It’s 7:00 a.m. on the first day of school for my 10th and 11 graders. In twenty minutes, they will be starting the first of many firsts. Many of which are still unforeseen. Back in the Spring I felt sad for them missing out on so many high school experiences that had once been normal. Now I am excited for them that they have the opportunity to do things differently and try things, like online school, that they never would have otherwise.
In the past six months I have learned to embrace what is thrown at me and make the most of it. I’ve come to accept that the “new normal”, might not be ALL bad. But it was a difficult road getting to this point.
Distance Learning shook me to my core this past spring. The kids were not prepared for it, the school district was not prepared for it and I was totally not prepared for it. It was daily chaos in our house with me logging on to the computers for my kids and trying to find a routine that worked for us. We never found one. What we did find was lots of screaming, crying and cursing. I am a people person, and not being around others on a daily basis hurt my Soul.

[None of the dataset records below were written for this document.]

(* ===== verification/ScannerContract.v ===== *)
(** * Package scanner: the coverage report

    [internal/scanner/contract.go]: what a scan left out, one summary for each
    limit it reached.  The accumulator is a map by limit code; the theorem
    relates its report to the sequence of calls of [add]. *)

From S2P Require Import Prelude GoString.
#[local] Open Scope Z_scope.

Definition SecretResultSchema : string := "io.oh-my-safety/secret-scan".
Definition SecretResultSchemaVersion : Z := 1.
Definition ExecutableResultSchema : string := "io.oh-my-safety/executable-triage".
Definition ExecutableResultSchemaVersion : Z := 1.
Definition SecretScannerID : string := "local-secret-scanner".
Definition ExecutableScannerID : string := "changed-executable-triage".

Definition CoverageFindingLimit : string := "coverage_limit".
Definition CoverageMaxFileBytes : string := "max_file_bytes".
Definition CoverageMaxTotalBytes : string := "max_total_bytes".
Definition CoverageMaxDepth : string := "max_depth".
Definition CoverageMaxFiles : string := "max_files".
Definition CoverageMaxFindings : string := "max_findings".

Record CoverageLimitFinding := {
  Coverage_Kind : string; Coverage_ScannerID : string; Code : string; Coverage_Path : string;
  Limit : Z; Observed : Z; Occurrences : Z;
}.

Record coverageAccumulator := { scannerID : string; byCode : gmap string CoverageLimitFinding }.

Definition newCoverageAccumulator (scannerID : string) : coverageAccumulator :=
  {| scannerID := scannerID; byCode := ∅ |}.

Definition add (code path : string) (limit observed : Z) (a : coverageAccumulator) : coverageAccumulator :=
  let finding := match byCode a !! code with
    | None => {|
        Coverage_Kind := CoverageFindingLimit; Coverage_ScannerID := scannerID a; Code := code;
        Coverage_Path := path; Limit := limit; Observed := observed; Occurrences := 1 |}
    | Some finding => {|
        Coverage_Kind := Coverage_Kind finding; Coverage_ScannerID := Coverage_ScannerID finding;
        Code := Code finding;
        Coverage_Path := if negb (String.eqb path "")
                            && (String.eqb (Coverage_Path finding) "" || str_ltb path (Coverage_Path finding))
                         then path else Coverage_Path finding;
        Limit := Limit finding;
        Observed := if Observed finding <? observed then observed else Observed finding;
        Occurrences := Occurrences finding + 1 |}
    end in
  {| scannerID := scannerID a; byCode := <[code := finding]> (byCode a) |}.

Definition finding_less : CoverageLimitFinding → CoverageLimitFinding → bool :=
  lex_by Code String.eqb str_ltb (λ a b, str_ltb (Coverage_Path a) (Coverage_Path b)).

Definition findings (a : coverageAccumulator) : list CoverageLimitFinding :=
  sort_by finding_less (map_to_list (byCode a)).*2.

(** ** What is reported *)

(** One call of [add]. *)
Record limit_hit := { hit_code : string; hit_path : string; hit_limit : Z; hit_observed : Z }.

Definition add_hit (a : coverageAccumulator) (h : limit_hit) : coverageAccumulator :=
  add (hit_code h) (hit_path h) (hit_limit h) (hit_observed h) a.
Definition reported (id : string) (hits : list limit_hit) : coverageAccumulator :=
  foldl add_hit (newCoverageAccumulator id) hits.

(** What the calls with one code amount to. *)
Record summary_of (id : string) (hits : list limit_hit) (f : CoverageLimitFinding) : Prop := {
  summary_kind : Coverage_Kind f = CoverageFindingLimit;
  summary_scanner : Coverage_ScannerID f = id;
  summary_code h : h ∈ hits → hit_code h = Code f;
  summary_limit : head (hit_limit <$> hits) = Some (Limit f);
  summary_occurrences : Occurrences f = Z.of_nat (length hits);
  summary_observed : Observed f ∈ hit_observed <$> hits;
  summary_most h : h ∈ hits → hit_observed h ≤ Observed f;
  summary_path : Coverage_Path f ∈ hit_path <$> hits;
  summary_first h : h ∈ hits → hit_path h ≠ "" →
    Coverage_Path f ≠ "" ∧ str_ltb (hit_path h) (Coverage_Path f) = false;
}.

Definition of_code (code : string) (hits : list limit_hit) : list limit_hit :=
  filter (λ h, hit_code h = code) hits.

Lemma summary_snoc id hits f h a :
  summary_of id hits f → byCode a !! hit_code h = Some f → hit_code h = Code f →
  ∃ f', byCode (add_hit a h) !! hit_code h = Some f' ∧ summary_of id (hits ++ [h]) f'.
Proof.
  intros [Hk Hi Hc Hl Ho Hm1 Hm2 Hp1 Hp2] Ha Hcode. unfold add_hit, add. rewrite Ha. cbn [byCode].
  eexists. split; [by rewrite lookup_insert_eq|].
  assert (hits ≠ []) as Hne by (intros ->; done).
  split; cbn [Coverage_Kind Coverage_ScannerID Code Limit Occurrences Observed Coverage_Path]; try done.
  - intros h' [?| ->%list_elem_of_singleton]%elem_of_app; auto.
  - by destruct hits.
  - rewrite length_app. cbn. lia.
  - rewrite fmap_app, elem_of_app. destruct (_ <? _); set_solver.
  - intros h' [Hin| ->%list_elem_of_singleton]%elem_of_app; [apply Hm2 in Hin|];
      destruct (_ <? _) eqn:E; bool_prop; lia.
  - rewrite fmap_app, elem_of_app. destruct (negb _ && _); set_solver.
  - intros h' Hin Hne'. destruct (negb (String.eqb (hit_path h) "") && _) eqn:E.
    + bool_prop. split; [done|].
      apply elem_of_app in Hin as [Hin| ->%list_elem_of_singleton]; [|apply str_ltb_irrefl].
      destruct (Hp2 h' Hin Hne') as [Hn Hlt]. rewrite (proj2 (String.eqb_neq _ _) Hn) in *. cbn [orb] in *.
      destruct (str_ltb (hit_path h') (hit_path h)) eqn:E'; [|done].
      pose proof (str_ltb_trans _ _ _ E' ltac:(eassumption)). congruence.
    + apply elem_of_app in Hin as [Hin| ->%list_elem_of_singleton]; [auto|].
      rewrite (proj2 (String.eqb_neq _ _) Hne') in E. cbn [negb andb] in E. by bool_prop.
Qed.

Lemma reported_scanner id hits : scannerID (reported id hits) = id.
Proof. induction hits as [|h hits IH] using rev_ind; [done|]. unfold reported in *. by rewrite foldl_snoc. Qed.

Lemma summary_lookup id hits code :
  match byCode (reported id hits) !! code with
  | Some f => Code f = code ∧ of_code code hits ≠ [] ∧ summary_of id (of_code code hits) f
  | None => of_code code hits = []
  end.
Proof.
  induction hits as [|h hits IH] using rev_ind; [done|].
  unfold reported, of_code in *. rewrite foldl_snoc, filter_app. set (a := foldl add_hit _ hits) in *.
  destruct (decide (hit_code h = code)) as [<-|Hn].
  - rewrite filter_cons_True, filter_nil by done.
    destruct (byCode a !! hit_code h) as [f|] eqn:E.
    + destruct IH as (Hc & Hne & Hs). destruct (summary_snoc _ _ _ h a Hs E ltac:(done)) as (f' & -> & Hs').
      split_and!; [|by destruct (filter _ _)|done]. symmetry. apply (summary_code _ _ _ Hs'). set_solver.
    + rewrite IH. unfold add_hit, add. rewrite E. cbn [byCode]. rewrite lookup_insert_eq. cbn.
      split_and!; [done..|]. rewrite (reported_scanner id hits : scannerID a = id). split; cbn; try done; try set_solver.
      * intros h' ->%list_elem_of_singleton. split; [done|]. apply str_ltb_irrefl.
  - rewrite filter_cons_False, filter_nil, app_nil_r by done.
    unfold add_hit, add. destruct (byCode a !! hit_code h); cbn [byCode]; by rewrite lookup_insert_ne.
Qed.

#[export] Instance finding_less_strict : StrictLess finding_less.
Proof.
  apply lex_by_strict; [apply str_eqb_eq| |apply str_ltb_strict|apply (less_on_strict Coverage_Path), str_ltb_strict].
  intros x y Hx Hy. destruct (decide (x = y)) as [|Hn]; [done|]. destruct (str_ltb_total x y); congruence.
Qed.

Lemma elem_of_findings a f :
  f ∈ findings a ↔ ∃ code, byCode a !! code = Some f.
Proof.
  unfold findings. rewrite elem_of_sort_by, list_elem_of_fmap. split.
  - intros ([code f'] & -> & H). apply elem_of_map_to_list in H. by exists code.
  - intros (code & H). exists (code, f). split; [done|]. by apply elem_of_map_to_list.
Qed.

Lemma report_code id hits code f :
  byCode (reported id hits) !! code = Some f →
  Code f = code ∧ of_code code hits ≠ [] ∧ summary_of id (of_code code hits) f.
Proof. intros H. pose proof (summary_lookup id hits code) as Hl. by rewrite H in Hl. Qed.

Lemma report_codes id hits : NoDup (Code <$> findings (reported id hits)).
Proof.
  unfold findings. rewrite (sort_by_perm finding_less).
  assert (Code <$> (map_to_list (byCode (reported id hits))).*2 =
    (map_to_list (byCode (reported id hits))).*1) as ->; [|apply NoDup_fst_map_to_list].
  rewrite <-list_fmap_compose. apply list_fmap_ext. intros i [code f] H%list_elem_of_lookup_2.
  apply elem_of_map_to_list in H. by apply report_code in H as [? _].
Qed.

Lemma sorted_by_code l : StronglySorted (le_by finding_less) l → NoDup (Code <$> l) →
  StronglySorted (λ f g, str_ltb (Code f) (Code g) = true) l.
Proof.
  induction 1 as [|f l Hl IH Hf]; cbn; [constructor|]. intros [Hn Hnd]%NoDup_cons.
  constructor; [by apply IH|]. rewrite Forall_forall in *. intros g Hg. specialize (Hf g Hg).
  unfold le_by, finding_less, lex_by in Hf.
  destruct (String.eqb (Code g) (Code f)) eqn:E.
  - apply String.eqb_eq in E. destruct Hn. rewrite <-E. by apply list_elem_of_fmap_2.
  - apply String.eqb_neq in E. destruct (str_ltb (Code f) (Code g)) eqn:E2; [done|].
    by destruct (str_ltb_total _ _ E2 Hf).
Qed.

(** The coverage report of a scan has one entry for each limit that was
    reached, in the order of the codes: it counts the reports of that limit,
    keeps its first bound, the largest amount observed and the least path that
    is not empty. *)
Theorem findings_summary id hits :
  let report := findings (reported id hits) in
  StronglySorted (λ f g, str_ltb (Code f) (Code g) = true) report ∧
  (∀ code, code ∈ Code <$> report ↔ code ∈ hit_code <$> hits) ∧
  ∀ f, f ∈ report → summary_of id (of_code (Code f) hits) f.
Proof.
  intros report. subst report. split_and!.
  - apply sorted_by_code; [apply sort_by_sorted, _|apply report_codes].
  - intros code. rewrite !list_elem_of_fmap. split.
    + intros (f & -> & (code0 & H)%elem_of_findings). apply report_code in H as (Hc & Hne & _). subst code0.
      unfold of_code in Hne. destruct (filter _ hits) as [|h l] eqn:E; [done|].
      assert (h ∈ filter (λ h, hit_code h = Code f) hits) as [? ?]%list_elem_of_filter by (rewrite E; set_solver).
      by exists h.
    + intros (h & -> & Hin). pose proof (summary_lookup id hits (hit_code h)) as Hl.
      destruct (_ !! hit_code h) as [f|] eqn:E.
      * exists f. split; [by destruct Hl|]. apply elem_of_findings. by exists (hit_code h).
      * assert (h ∈ of_code (hit_code h) hits) as Hin' by (by apply list_elem_of_filter). rewrite Hl in Hin'. set_solver.
  - intros f (code & H)%elem_of_findings. by apply report_code in H as (-> & _ & ?).
Qed.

By May I was on the Struggle Bus big time and I hated everyone and everything. We had just moved into a new home as the pandemic started and things began to shut down. We were trapped in a house that didn’t quite feel like home yet and without furniture, because you know, the stores were closed. It was the kids and me living basically in our kitchen around the only table in our house. My husband’s schedule never changed. He still came and went to and from work and life went on for him. He couldn’t see the mental toll that being stuck at home 24/7 was having on me and the kids and I was angry.

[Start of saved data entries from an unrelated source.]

(* ===== verification/ScannerStill.v ===== *)
(** * Triage of executables on files that nobody changes

    On the file system [StillSystem] a triage that reaches no bound on files
    or bytes is equal to a reference over the table of files: what becomes of
    a candidate is decided by its entry alone. *)

From S2P Require Import Prelude GoString GoLib GoTime Json Model GoCrypto GoFile ScannerContract ScannerExecutable.
From S2P Require Import ScannerExecutableFacts.
#[local] Open Scope Z_scope.
#[local] Arguments Z.add : simpl never.

#[export] Instance skipped_eq_dec : EqDecision skipped.
Proof. solve_decision. Defined.

Section still.
Context `{Hash} `{Environment}.

(** ** The reference *)

(** Why a candidate is not hashed. *)
Definition look (l : ExecutableLimits) (f : option (FileInfo * string)) : option skipped :=
  match f with
  | None => Some Missing
  | Some (info, _) =>
      let mode := Info_Mode info in
      if mode_has mode ModeSymlink then Some Symlink
      else if negb (IsRegular mode) then Some NonRegular
      else if Z.land (Perm mode) 73 =? 0 then Some NonExecutable
      else if MaxFileBytes l <? Info_Size info then Some Oversize else None
  end.

(** A scanner whose package lookup answers from a table. *)
Definition still_scanner (l : ExecutableLimits) (packages : option (string → result PackageOwnership))
    : ExecutableScanner Still :=
  {| limits := l; packageOwnership := (λ g path w, (w, g path)) <$> packages |}.

Definition empty_system : Still :=
  {| still_files := ∅; still_dirs := ∅; still_open := ∅; still_next := 0 |}.

Definition record_of (s : ExecutableScanner Still) (c : ExecutableCandidate) (f : FileInfo * string)
    : ExecutableRecord :=
  let '(owner, packageSignal) := (lookupPackageOwnership s (Path c) empty_system).2 in {|
  Record_Path := Path c; SHA256 := "sha256:" +:+ hex_encode (Sum256 f.2);
  Mode := normalizedMode (Info_Mode f.1); Size := Info_Size f.1; Ownership := ownershipFromFileInfo f.1;
  Record_Package := owner; Signals := executableSignals c (Info_Mode f.1) packageSignal |}.

Context (s : ExecutableScanner Still) (files : gmap string (FileInfo * string)).

Definition triaged (c : ExecutableCandidate) : option ExecutableRecord :=
  match look (limits s) (files !! Path c) with
  | Some _ => None
  | None => record_of s c <$> files !! Path c
  end.

Definition oversize (c : ExecutableCandidate) : option limit_hit :=
  match look (limits s) (files !! Path c), files !! Path c with
  | Some Oversize, Some (info, _) => Some {|
      hit_code := CoverageMaxFileBytes; hit_path := Path c; hit_limit := MaxFileBytes (limits s);
      hit_observed := to_int64 (Info_Size info) |}
  | _, _ => None
  end.

Definition skipped_for (why : skipped) (cs : list ExecutableCandidate) : Z :=
  Z.of_nat (length (filter (λ c, look (limits s) (files !! Path c) = Some why) cs)).

(** A regular file holds as many bytes as its size says. *)
Definition files_ok : Prop := ∀ path info content,
  files !! path = Some (info, content) →
  is_Some (Sys info) ∧ (IsRegular (Info_Mode info) = true → slen content = Info_Size info).

(** ** One candidate *)

Definition still_step (t : triage) (c : ExecutableCandidate) : triage :=
  let t := count 1 0 0 t in
  match look (limits s) (files !! Path c), files !! Path c with
  | Some Oversize, Some (info, _) =>
      cover CoverageMaxFileBytes (Path c) (MaxFileBytes (limits s)) (Info_Size info) (skip Oversize t)
  | Some why, _ => skip why t
  | None, Some f => count 0 1 0 (append (record_of s c f) (count 0 0 (Info_Size f.1) t))
  | None, None => t
  end.

Definition quiet_lookup : Prop := ∀ path w,
  lookupPackageOwnership s path w = (w, (lookupPackageOwnership s path empty_system).2).

Lemma still_scanner_quiet l packages path w :
  lookupPackageOwnership (still_scanner l packages) path w =
    (w, (lookupPackageOwnership (still_scanner l packages) path empty_system).2).
Proof. unfold lookupPackageOwnership. cbn. by destruct packages. Qed.

Lemma still_hash path info content limit w :
  still_files w = files → files_ok → files !! path = Some (info, content) →
  IsRegular (Info_Mode info) = true → (Z.land (Perm (Info_Mode info)) 73 =? 0) = false →
  Info_Size info ≤ limit →
  ∃ w', hashExecutableBounded path info limit w =
      (w', (Info_Size info, Hashed (hex_encode (Sum256 content)) info)) ∧ still_files w' = files.
Proof.
  intros Hw Hok Hf Hr Hx Hl. destruct (Hok _ _ _ Hf) as [[stat Hs] Hc]. specialize (Hc Hr).
  unfold hashExecutableBounded. cbn [Open StillSystem]. rewrite Hw, Hf. cbn beta iota.
  set (w1 := {| still_files := files |}). unfold hash_opened.
  assert (still_open w1 !! still_next w = Some (info, content)) as Ho by (cbn; apply lookup_insert_eq).
  cbn [Fstat StillSystem]. rewrite Ho. cbn [no_file fmap result_fmap fst].
  rewrite Hr, Hx. cbn [negb orb]. unfold SameFile. rewrite Hs, !Z.eqb_refl. cbn [negb andb].
  unfold hash_loop. rewrite (read_bounded_still _ _ _ _ _ content info) by (done || lia).
  cbn [Fstat StillSystem with_open still_open]. rewrite lookup_insert_eq. cbn [no_file fmap result_fmap fst].
  rewrite Hc, Z.eqb_refl. cbn [negb]. by eexists.
Qed.

Lemma still_file t c w :
  still_files w = files → files_ok → quiet_lookup →
  FilesConsidered (stats t) < MaxFiles (limits s) →
  (∀ r, triaged c = Some r → BytesHashed (stats t) + Size r < MaxTotalBytes (limits s)) →
  ∃ w', triage_file s c t w = (w', (still_step t c, Continue)) ∧ still_files w' = files.
Proof.
  intros Hw Hok Hq Hf Hb. unfold triage_file, still_step, triaged in *. cbv zeta.
  rewrite (proj2 (Z.leb_gt _ _) Hf). cbn [Lstat StillSystem]. rewrite Hw.
  destruct (files !! Path c) as [[info content]|] eqn:E; cbn [no_file fmap result_fmap fst look] in *; [|by exists w].
  destruct (mode_has _ _); [by exists w|]. destruct (IsRegular _) eqn:Er; cbn [negb] in *; [|by exists w].
  destruct (_ =? 0) eqn:Ex; [by exists w|]. unfold triage_executable. cbv zeta.
  destruct (MaxFileBytes (limits s) <? Info_Size info) eqn:Em; [by exists w|].
  bool_prop. set (t1 := count 1 0 0 t). assert (BytesHashed (stats t1) = BytesHashed (stats t)) as Ht1 by (cbn; lia).
  destruct (Hok _ _ _ E) as [_ Hc]. specialize (Hc Er). pose proof (slen_nonneg content).
  cbn [fmap option_fmap option_map] in Hb. specialize (Hb _ eq_refl).
  assert (Size (record_of s c (info, content)) = Info_Size info) as Hsz by (unfold record_of; by repeat case_match).
  rewrite Hsz in Hb. rewrite Ht1.
  rewrite (proj2 (Z.leb_gt _ _)), (proj2 (Z.ltb_ge _ _)) by lia. cbn [orb].
  destruct (still_hash (Path c) info content (Z.min (MaxFileBytes (limits s)) (MaxTotalBytes (limits s) - BytesHashed (stats t))) w)
    as (w1 & -> & Hw1); [done|done|exact E|done|by apply Z.eqb_neq|lia|].
  unfold triage_hashed. cbv zeta. rewrite Hq. unfold record_of.
  destruct (lookupPackageOwnership s (Path c) empty_system).2 as [owner packageSignal].
  cbn [ctx_Err StillSystem fst snd]. by exists w1.
Qed.
(** ** All candidates *)

Lemma still_step_considered t c : FilesConsidered (stats (still_step t c)) = FilesConsidered (stats t) + 1.
Proof. unfold still_step. repeat case_match; cbn; lia. Qed.

Lemma still_step_records t c : records (still_step t c) = records t ++ option_list (triaged c).
Proof.
  unfold still_step, triaged. destruct (look _ _) as [[]|], (files !! Path c) as [[info content]|];
    cbn; by rewrite ?app_nil_r.
Qed.

Lemma record_of_size c f : Size (record_of s c f) = Info_Size f.1.
Proof. unfold record_of. by destruct (lookupPackageOwnership s (Path c) empty_system).2. Qed.

Lemma still_step_bytes t c :
  BytesHashed (stats (still_step t c)) = BytesHashed (stats t) + total_size (option_list (triaged c)).
Proof.
  unfold still_step, triaged, total_size. destruct (look _ _) as [[]|], (files !! Path c) as [[info content]|];
    cbn; rewrite ?record_of_size; cbn; lia.
Qed.

(** The counter of the reason [why]. *)
Definition skip_count (why : skipped) (st : ExecutableStats) : Z :=
  match why with
  | Missing => MissingSkipped st | Symlink => SymlinksSkipped st | NonRegular => NonRegularSkipped st
  | NonExecutable => NonExecutableSkipped st | Oversize => OversizeSkipped st
  end.

Lemma still_step_skips t c why :
  skip_count why (stats (still_step t c)) = skip_count why (stats t) + skipped_for why [c].
Proof.
  assert (skipped_for why [c] = if decide (look (limits s) (files !! Path c) = Some why) then 1 else 0) as ->.
  { unfold skipped_for. rewrite filter_cons. by destruct (decide _). }
  unfold still_step. destruct (look (limits s) (files !! Path c)) as [w|] eqn:El.
  - assert (∀ u, skip_count why (stats (skip w u)) = skip_count why (stats u) +
      if decide (Some w = Some why) then 1 else 0) as Hs.
    { intros u. destruct w, why; cbn; destruct (decide _); try done; lia. }
    assert (∀ u, skip_count why (stats (count 1 0 0 u)) = skip_count why (stats u)) as Hc by (by destruct why).
    destruct w, (files !! Path c) as [[info content]|]; rewrite <-(Hc t), <-Hs; by destruct why.
  - destruct (decide _); [done|]. rewrite Z.add_0_r. by destruct (files !! Path c), why.
Qed.

Lemma still_step_coverage t c :
  coverage (still_step t c) = foldl add_hit (coverage t) (option_list (oversize c)).
Proof.
  unfold still_step, oversize. destruct (look _ _) as [[]|], (files !! Path c) as [[info content]|]; done.
Qed.

Lemma total_size_app_all r1 r2 : total_size (r1 ++ r2) = total_size r1 + total_size r2.
Proof. unfold total_size. induction r1 as [|a r1 IH]; cbn [app foldr]; [lia|rewrite IH; lia]. Qed.

Lemma omap_cons_app {A B} (f : A → option B) x l : omap f (x :: l) = option_list (f x) ++ omap f l.
Proof. cbn. by destruct (f x). Qed.

Lemma total_size_nonneg cs : files_ok → 0 ≤ total_size (omap triaged cs).
Proof.
  intros Hok. induction cs as [|c cs IH]; [done|]. rewrite omap_cons_app, total_size_app_all.
  assert (0 ≤ total_size (option_list (triaged c))); [|lia]. unfold triaged.
  destruct (files !! Path c) as [[info content]|] eqn:E; [|by destruct (look _ _)].
  destruct (look _ _) as [|] eqn:El; [done|]. cbn. unfold total_size. cbn. rewrite record_of_size. cbn.
  destruct (Hok _ _ _ E) as [_ Hc]. cbn in El. destruct (mode_has _ _); [done|].
  destruct (IsRegular _) eqn:Er; [|done]. rewrite <-Hc by done. pose proof (slen_nonneg content). lia.
Qed.

Lemma still_loop t cs w :
  still_files w = files → files_ok → quiet_lookup →
  FilesConsidered (stats t) + Z.of_nat (length cs) ≤ MaxFiles (limits s) →
  BytesHashed (stats t) + total_size (omap triaged cs) < MaxTotalBytes (limits s) →
  ∃ w', triage_loop s cs t w = (w', (foldl still_step t cs, None)) ∧ still_files w' = files.
Proof.
  revert t w. induction cs as [|c cs IH]; intros t w Hw Hok Hq Hf Hb; [by exists w|].
  rewrite omap_cons_app, total_size_app_all in Hb. pose proof (total_size_nonneg cs Hok).
  cbn [triage_loop ctx_Err StillSystem length] in *.
  destruct (still_file t c w) as (w1 & -> & Hw1); [done..|lia| |].
  { intros r Hr. rewrite Hr in Hb. unfold total_size in Hb at 1. cbn in Hb. lia. }
  cbn [foldl]. apply IH; [done..| |].
  - rewrite still_step_considered. lia.
  - rewrite still_step_bytes. lia.
Qed.

(** What the steps add up to. *)
Lemma still_run cs t :
  let t' := foldl still_step t cs in
  records t' = records t ++ omap triaged cs ∧
  FilesConsidered (stats t') = FilesConsidered (stats t) + Z.of_nat (length cs) ∧
  BytesHashed (stats t') = BytesHashed (stats t) + total_size (omap triaged cs) ∧
  (∀ why, skip_count why (stats t') = skip_count why (stats t) + skipped_for why cs) ∧
  coverage t' = foldl add_hit (coverage t) (omap oversize cs).
Proof.
  cbv zeta. revert t. induction cs as [|c cs IH]; intros t.
  { cbn. rewrite app_nil_r. split_and!; try done; try lia. intros why. unfold skipped_for. cbn. lia. }
  cbn [foldl length]. destruct (IH (still_step t c)) as (-> & -> & -> & Hs & ->).
  rewrite !omap_cons_app, total_size_app_all, foldl_app. split_and!.
  - by rewrite still_step_records, app_assoc.
  - rewrite still_step_considered. lia.
  - rewrite still_step_bytes. lia.
  - intros why. rewrite Hs, still_step_skips. unfold skipped_for. rewrite !filter_cons. cbn.
    destruct (decide _); cbn [length]; lia.
  - by rewrite still_step_coverage.
Qed.
End still.

(** C21. On files that nobody changes a triage within its bounds is what a
    reference says of the table of files: it does not fail, there is a record
    for exactly the candidates that are regular executable files within the
    size limit, with the digest of the content, each other candidate is
    counted under the first reason that applies, and the coverage report is
    about the files over the limit. *)
Theorem Triage_still `{Hash} `{Environment} given packages s cs w w' r e :
  NewExecutableScanner given ((λ g path w, (w, g path)) <$> packages) = Ok s →
  let files := still_files w in
  let candidates := normalizeCandidates cs in
  files_ok files →
  Z.of_nat (length candidates) ≤ MaxFiles (limits s) →
  total_size (omap (triaged s files) candidates) < MaxTotalBytes (limits s) →
  Triage s cs w = (w', (r, e)) →
  e = None ∧ still_files w' = files ∧
  Executables r = omap (triaged s files) candidates ∧
  FilesConsidered (Stats r) = Z.of_nat (length candidates) ∧
  BytesHashed (Stats r) = total_size (Executables r) ∧
  (∀ why, skip_count why (Stats r) = skipped_for s files why candidates) ∧
  Coverage r = findings (reported ExecutableScannerID (omap (oversize s files) candidates)).
Proof.
  intros Hn files candidates Hok Hf Hb Ht.
  pose proof (NewExecutableScanner_limits given _ s Hn) as Hl.
  assert (quiet_lookup s) as Hq.
  { assert (s = still_scanner (limits s) packages) as ->; [|intros path u; apply still_scanner_quiet].
    unfold NewExecutableScanner in Hn. cbv zeta in Hn. repeat (case_in Hn; [done|]). by injection Hn as <-. }
  unfold Triage in Ht. cbn [ctx_Err StillSystem] in Ht. fold candidates in Ht.
  destruct (still_loop s files initial candidates w) as (w1 & Hloop & Hw1); [done..|].
  destruct (still_run s files candidates initial) as (Hr & Hc & Hn' & Hs & Hcov).
  pose proof (loop_records _ _ _ _ _ _ _ (triage_loop_looped s w candidates initial _ _ w w1 ltac:(lia)
    (initial_ok s w w (rtc_refl _ _) ltac:(lia) ltac:(lia)) Hloop)) as (rs & Hrs & Hsub).
  cbn [records initial app] in Hrs, Hr. rewrite Hrs in Hr. subst rs.
  rewrite Hloop in Ht. injection Ht as <- <- <-. cbn [Executables Stats Coverage result_of stats records coverage].
  rewrite Hrs. rewrite (sort_records cs) by done.
  split_and!; [done..| | | |].
  - rewrite Hc. cbn. lia.
  - rewrite Hn'. cbn. lia.
  - intros why. rewrite Hs. by destruct why.
  - by rewrite Hcov.
Qed.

We cancelled our dream vacation to Montana this summer because we were trying to do the right things. We didn’t have all of the wild and crazy pool parties that we had had planned on hosting at our new home and the kids couldn’t have friends over for campfires. Their sports were cancelled and Xbox and Netflix became their activities of choice. No weekend trips to the beach, no nothing…We’ve literally done nothing. We still have not been out to a restaurant since March…And you all know how much I hate cooking.
Time went on and throughout all of this, I began to gain an immense appreciation for downtime. Although there is nothing we love more than entertaining friends and family, it was nice not running myself ragged cleaning, cooking, and cleaning again, on a weekly basis. Not spending hours sitting at a baseball field, but instead lounging in my pool was welcoming. Having nowhere to go was dare I say it, nice. I never thought that I could be someone who successfully worked from home, but I am and I love it.
Back to today, the first day of school. As we embark on this adventure, I am optimistically hopeful. It is 8:21 now and my kids have both finished their first virtual class. There was lots of laughing and the teachers were positive that this was going to be a great year. I am looking forward to all of the first that this year will bring and thankful for all of the time that I have gotten to spend with my family over the past six months. I am beyond grateful that I have a job that allowed me to be at home with them and work through these new norms together.
Change is always difficult, and no one likes it, but it’s up to us to find the silver lining in each new challenge.